ABOUT THIS EXERCISE » Type out all the records again exactly.

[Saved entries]
===============

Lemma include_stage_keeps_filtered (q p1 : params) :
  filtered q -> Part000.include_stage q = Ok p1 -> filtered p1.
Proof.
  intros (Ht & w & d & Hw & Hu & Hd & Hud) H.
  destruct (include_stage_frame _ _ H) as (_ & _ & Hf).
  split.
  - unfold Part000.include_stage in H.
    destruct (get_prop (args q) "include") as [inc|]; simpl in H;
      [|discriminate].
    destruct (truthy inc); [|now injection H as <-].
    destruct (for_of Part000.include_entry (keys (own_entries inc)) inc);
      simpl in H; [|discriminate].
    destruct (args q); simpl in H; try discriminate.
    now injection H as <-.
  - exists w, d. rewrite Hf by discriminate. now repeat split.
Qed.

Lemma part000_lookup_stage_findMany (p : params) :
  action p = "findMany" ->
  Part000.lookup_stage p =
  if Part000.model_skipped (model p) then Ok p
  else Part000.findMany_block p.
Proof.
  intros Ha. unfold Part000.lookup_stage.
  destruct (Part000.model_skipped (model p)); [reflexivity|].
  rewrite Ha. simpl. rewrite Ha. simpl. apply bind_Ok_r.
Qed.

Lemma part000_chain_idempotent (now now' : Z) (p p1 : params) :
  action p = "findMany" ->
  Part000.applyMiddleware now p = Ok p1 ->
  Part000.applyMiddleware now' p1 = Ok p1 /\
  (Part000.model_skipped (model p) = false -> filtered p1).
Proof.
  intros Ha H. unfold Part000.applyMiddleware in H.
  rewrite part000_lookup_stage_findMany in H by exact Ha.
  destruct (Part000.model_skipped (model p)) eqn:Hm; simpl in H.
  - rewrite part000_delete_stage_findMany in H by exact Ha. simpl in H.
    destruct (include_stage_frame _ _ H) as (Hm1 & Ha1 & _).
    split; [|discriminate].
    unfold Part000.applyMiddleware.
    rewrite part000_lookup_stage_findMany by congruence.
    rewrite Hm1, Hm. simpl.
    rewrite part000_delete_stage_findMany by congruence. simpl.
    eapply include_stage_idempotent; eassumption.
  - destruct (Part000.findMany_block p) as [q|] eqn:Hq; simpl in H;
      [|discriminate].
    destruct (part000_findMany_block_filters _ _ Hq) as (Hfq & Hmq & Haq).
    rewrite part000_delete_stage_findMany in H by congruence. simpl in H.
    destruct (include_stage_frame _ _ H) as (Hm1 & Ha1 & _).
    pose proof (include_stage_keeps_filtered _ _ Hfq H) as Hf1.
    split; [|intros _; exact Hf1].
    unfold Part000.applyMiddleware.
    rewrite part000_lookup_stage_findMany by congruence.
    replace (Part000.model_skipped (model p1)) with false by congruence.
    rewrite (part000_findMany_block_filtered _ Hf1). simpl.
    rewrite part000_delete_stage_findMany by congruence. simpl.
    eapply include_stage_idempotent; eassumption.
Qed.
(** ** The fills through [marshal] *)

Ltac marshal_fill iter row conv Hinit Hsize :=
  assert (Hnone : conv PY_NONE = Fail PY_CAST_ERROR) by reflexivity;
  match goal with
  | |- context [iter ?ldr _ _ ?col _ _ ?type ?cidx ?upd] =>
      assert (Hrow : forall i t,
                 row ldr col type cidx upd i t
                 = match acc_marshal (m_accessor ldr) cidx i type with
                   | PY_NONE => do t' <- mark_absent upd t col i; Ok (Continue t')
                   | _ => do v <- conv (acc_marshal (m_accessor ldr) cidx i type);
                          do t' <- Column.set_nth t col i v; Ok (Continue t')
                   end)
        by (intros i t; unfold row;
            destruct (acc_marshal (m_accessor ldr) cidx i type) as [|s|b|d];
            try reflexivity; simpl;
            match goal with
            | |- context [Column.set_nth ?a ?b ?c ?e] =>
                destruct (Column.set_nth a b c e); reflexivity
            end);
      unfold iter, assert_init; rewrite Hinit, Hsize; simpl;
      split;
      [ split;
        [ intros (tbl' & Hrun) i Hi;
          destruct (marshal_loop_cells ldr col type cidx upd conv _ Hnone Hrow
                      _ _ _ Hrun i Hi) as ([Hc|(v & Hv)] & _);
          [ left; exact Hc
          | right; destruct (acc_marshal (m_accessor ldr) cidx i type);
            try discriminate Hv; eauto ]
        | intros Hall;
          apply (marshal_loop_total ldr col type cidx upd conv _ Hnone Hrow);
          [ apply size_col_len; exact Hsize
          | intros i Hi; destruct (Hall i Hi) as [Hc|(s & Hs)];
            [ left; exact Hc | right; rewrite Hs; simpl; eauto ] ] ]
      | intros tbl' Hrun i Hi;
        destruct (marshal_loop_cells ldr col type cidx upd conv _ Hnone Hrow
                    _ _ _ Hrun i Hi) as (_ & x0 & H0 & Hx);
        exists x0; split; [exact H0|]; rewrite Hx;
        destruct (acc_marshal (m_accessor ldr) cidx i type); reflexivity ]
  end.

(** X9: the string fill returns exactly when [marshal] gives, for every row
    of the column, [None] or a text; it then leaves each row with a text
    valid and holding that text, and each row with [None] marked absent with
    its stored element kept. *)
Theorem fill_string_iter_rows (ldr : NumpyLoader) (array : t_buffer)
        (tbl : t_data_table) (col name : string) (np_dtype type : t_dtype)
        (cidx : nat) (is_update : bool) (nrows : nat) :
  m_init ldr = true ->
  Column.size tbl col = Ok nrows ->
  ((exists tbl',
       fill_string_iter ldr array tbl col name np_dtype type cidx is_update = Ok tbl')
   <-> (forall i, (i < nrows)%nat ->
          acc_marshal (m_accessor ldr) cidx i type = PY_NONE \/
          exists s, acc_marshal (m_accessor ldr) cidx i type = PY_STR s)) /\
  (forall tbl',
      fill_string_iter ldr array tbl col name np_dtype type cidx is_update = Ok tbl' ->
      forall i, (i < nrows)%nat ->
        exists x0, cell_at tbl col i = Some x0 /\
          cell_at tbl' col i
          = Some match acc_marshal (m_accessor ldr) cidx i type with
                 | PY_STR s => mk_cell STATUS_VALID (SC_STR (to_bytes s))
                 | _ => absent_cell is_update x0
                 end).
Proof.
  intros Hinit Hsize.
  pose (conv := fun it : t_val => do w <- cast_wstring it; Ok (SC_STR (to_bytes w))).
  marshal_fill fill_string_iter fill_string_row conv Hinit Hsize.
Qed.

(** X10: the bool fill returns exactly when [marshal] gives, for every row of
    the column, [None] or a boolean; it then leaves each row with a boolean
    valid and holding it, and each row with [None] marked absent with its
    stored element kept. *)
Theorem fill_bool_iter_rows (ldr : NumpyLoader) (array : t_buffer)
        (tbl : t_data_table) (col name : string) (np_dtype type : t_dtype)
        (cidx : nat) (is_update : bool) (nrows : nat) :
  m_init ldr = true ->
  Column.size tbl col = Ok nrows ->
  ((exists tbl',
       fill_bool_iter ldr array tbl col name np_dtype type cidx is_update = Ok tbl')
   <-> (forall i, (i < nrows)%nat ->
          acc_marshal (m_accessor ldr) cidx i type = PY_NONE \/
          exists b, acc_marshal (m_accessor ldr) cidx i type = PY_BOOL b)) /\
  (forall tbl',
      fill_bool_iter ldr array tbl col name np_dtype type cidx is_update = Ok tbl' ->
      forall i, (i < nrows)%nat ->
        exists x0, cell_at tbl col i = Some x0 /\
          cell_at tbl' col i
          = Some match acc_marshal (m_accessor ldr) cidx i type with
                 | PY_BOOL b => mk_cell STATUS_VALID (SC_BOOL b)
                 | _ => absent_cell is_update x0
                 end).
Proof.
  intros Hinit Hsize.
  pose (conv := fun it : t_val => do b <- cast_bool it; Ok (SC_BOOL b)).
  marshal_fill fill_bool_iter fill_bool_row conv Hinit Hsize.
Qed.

===============

RESULT OF THE EXERCISE »
Lemma include_stage_keeps_filtered (q p1 : params) :
  filtered q -> Part000.include_stage q = Ok p1 -> filtered p1.
Proof.
  intros (Ht & w & d & Hw & Hu & Hd & Hud) H.
  destruct (include_stage_frame _ _ H) as (_ & _ & Hf).
  split.
  - unfold Part000.include_stage in H.
    destruct (get_prop (args q) "include") as [inc|]; simpl in H;
      [|discriminate].
    destruct (truthy inc); [|now injection H as <-].
    destruct (for_of Part000.include_entry (keys (own_entries inc)) inc);
      simpl in H; [|discriminate].
    destruct (args q); simpl in H; try discriminate.
    now injection H as <-.
  - exists w, d. rewrite Hf by discriminate. now repeat split.
Qed.

Lemma part000_lookup_stage_findMany (p : params) :
  action p = "findMany" ->
  Part000.lookup_stage p =
  if Part000.model_skipped (model p) then Ok p
  else Part000.findMany_block p.
Proof.
  intros Ha. unfold Part000.lookup_stage.
  destruct (Part000.model_skipped (model p)); [reflexivity|].
  rewrite Ha. simpl. rewrite Ha. simpl. apply bind_Ok_r.
Qed.

Lemma part000_chain_idempotent (now now' : Z) (p p1 : params) :
  action p = "findMany" ->
  Part000.applyMiddleware now p = Ok p1 ->
  Part000.applyMiddleware now' p1 = Ok p1 /\
  (Part000.model_skipped (model p) = false -> filtered p1).
Proof.
  intros Ha H. unfold Part000.applyMiddleware in H.
  rewrite part000_lookup_stage_findMany in H by exact Ha.
  destruct (Part000.model_skipped (model p)) eqn:Hm; simpl in H.
  - rewrite part000_delete_stage_findMany in H by exact Ha. simpl in H.
    destruct (include_stage_frame _ _ H) as (Hm1 & Ha1 & _).
    split; [|discriminate].
    unfold Part000.applyMiddleware.
    rewrite part000_lookup_stage_findMany by congruence.
    rewrite Hm1, Hm. simpl.
    rewrite part000_delete_stage_findMany by congruence. simpl.
    eapply include_stage_idempotent; eassumption.
  - destruct (Part000.findMany_block p) as [q|] eqn:Hq; simpl in H;
      [|discriminate].
    destruct (part000_findMany_block_filters _ _ Hq) as (Hfq & Hmq & Haq).
    rewrite part000_delete_stage_findMany in H by congruence. simpl in H.
    destruct (include_stage_frame _ _ H) as (Hm1 & Ha1 & _).
    pose proof (include_stage_keeps_filtered _ _ Hfq H) as Hf1.
    split; [|intros _; exact Hf1].
    unfold Part000.applyMiddleware.
    rewrite part000_lookup_stage_findMany by congruence.
    replace (Part000.model_skipped (model p1)) with false by congruence.
    rewrite (part000_findMany_block_filtered _ Hf1). simpl.
    rewrite part000_delete_stage_findMany by congruence. simpl.
    eapply include_stage_idempotent; eassumption.
Qed.
(** ** The fills through [marshal] *)

Ltac marshal_fill iter row conv Hinit Hsize :=
  assert (Hnone : conv PY_NONE = Fail PY_CAST_ERROR) by reflexivity;
  match goal with
  | |- context [iter ?ldr _ _ ?col _ _ ?type ?cidx ?upd] =>
      assert (Hrow : forall i t,
                 row ldr col type cidx upd i t
                 = match acc_marshal (m_accessor ldr) cidx i type with
                   | PY_NONE => do t' <- mark_absent upd t col i; Ok (Continue t')
                   | _ => do v <- conv (acc_marshal (m_accessor ldr) cidx i type);
                          do t' <- Column.set_nth t col i v; Ok (Continue t')
                   end)
        by (intros i t; unfold row;
            destruct (acc_marshal (m_accessor ldr) cidx i type) as [|s|b|d];
            try reflexivity; simpl;
            match goal with
            | |- context [Column.set_nth ?a ?b ?c ?e] =>
                destruct (Column.set_nth a b c e); reflexivity
            end);
      unfold iter, assert_init; rewrite Hinit, Hsize; simpl;
      split;
      [ split;
        [ intros (tbl' & Hrun) i Hi;
          destruct (marshal_loop_cells ldr col type cidx upd conv _ Hnone Hrow
                      _ _ _ Hrun i Hi) as ([Hc|(v & Hv)] & _);
          [ left; exact Hc
          | right; destruct (acc_marshal (m_accessor ldr) cidx i type);
            try discriminate Hv; eauto ]
        | intros Hall;
          apply (marshal_loop_total ldr col type cidx upd conv _ Hnone Hrow);
          [ apply size_col_len; exact Hsize
          | intros i Hi; destruct (Hall i Hi) as [Hc|(s & Hs)];
            [ left; exact Hc | right; rewrite Hs; simpl; eauto ] ] ]
      | intros tbl' Hrun i Hi;
        destruct (marshal_loop_cells ldr col type cidx upd conv _ Hnone Hrow
                    _ _ _ Hrun i Hi) as (_ & x0 & H0 & Hx);
        exists x0; split; [exact H0|]; rewrite Hx;
        destruct (acc_marshal (m_accessor ldr) cidx i type); reflexivity ]
  end.

(** X9: the string fill returns exactly when [marshal] gives, for every row
    of the column, [None] or a text; it then leaves each row with a text
    valid and holding that text, and each row with [None] marked absent with
    its stored element kept. *)
Theorem fill_string_iter_rows (ldr : NumpyLoader) (array : t_buffer)
        (tbl : t_data_table) (col name : string) (np_dtype type : t_dtype)
        (cidx : nat) (is_update : bool) (nrows : nat) :
  m_init ldr = true ->
  Column.size tbl col = Ok nrows ->
  ((exists tbl',
       fill_string_iter ldr array tbl col name np_dtype type cidx is_update = Ok tbl')
   <-> (forall i, (i < nrows)%nat ->
          acc_marshal (m_accessor ldr) cidx i type = PY_NONE \/
          exists s, acc_marshal (m_accessor ldr) cidx i type = PY_STR s)) /\
  (forall tbl',
      fill_string_iter ldr array tbl col name np_dtype type cidx is_update = Ok tbl' ->
      forall i, (i < nrows)%nat ->
        exists x0, cell_at tbl col i = Some x0 /\
          cell_at tbl' col i
          = Some match acc_marshal (m_accessor ldr) cidx i type with
                 | PY_STR s => mk_cell STATUS_VALID (SC_STR (to_bytes s))
                 | _ => absent_cell is_update x0
                 end).
Proof.
  intros Hinit Hsize.
  pose (conv := fun it : t_val => do w <- cast_wstring it; Ok (SC_STR (to_bytes w))).
  marshal_fill fill_string_iter fill_string_row conv Hinit Hsize.
Qed.

(** X10: the bool fill returns exactly when [marshal] gives, for every row of
    the column, [None] or a boolean; it then leaves each row with a boolean
    valid and holding it, and each row with [None] marked absent with its
    stored element kept. *)
Theorem fill_bool_iter_rows (ldr : NumpyLoader) (array : t_buffer)
        (tbl : t_data_table) (col name : string) (np_dtype type : t_dtype)
        (cidx : nat) (is_update : bool) (nrows : nat) :
  m_init ldr = true ->
  Column.size tbl col = Ok nrows ->
  ((exists tbl',
       fill_bool_iter ldr array tbl col name np_dtype type cidx is_update = Ok tbl')
   <-> (forall i, (i < nrows)%nat ->
          acc_marshal (m_accessor ldr) cidx i type = PY_NONE \/
          exists b, acc_marshal (m_accessor ldr) cidx i type = PY_BOOL b)) /\
  (forall tbl',
      fill_bool_iter ldr array tbl col name np_dtype type cidx is_update = Ok tbl' ->
      forall i, (i < nrows)%nat ->
        exists x0, cell_at tbl col i = Some x0 /\
          cell_at tbl' col i
          = Some match acc_marshal (m_accessor ldr) cidx i type with
                 | PY_BOOL b => mk_cell STATUS_VALID (SC_BOOL b)
                 | _ => absent_cell is_update x0
                 end).
Proof.
  intros Hinit Hsize.
  pose (conv := fun it : t_val => do b <- cast_bool it; Ok (SC_BOOL b)).
  marshal_fill fill_bool_iter fill_bool_row conv Hinit Hsize.
Qed.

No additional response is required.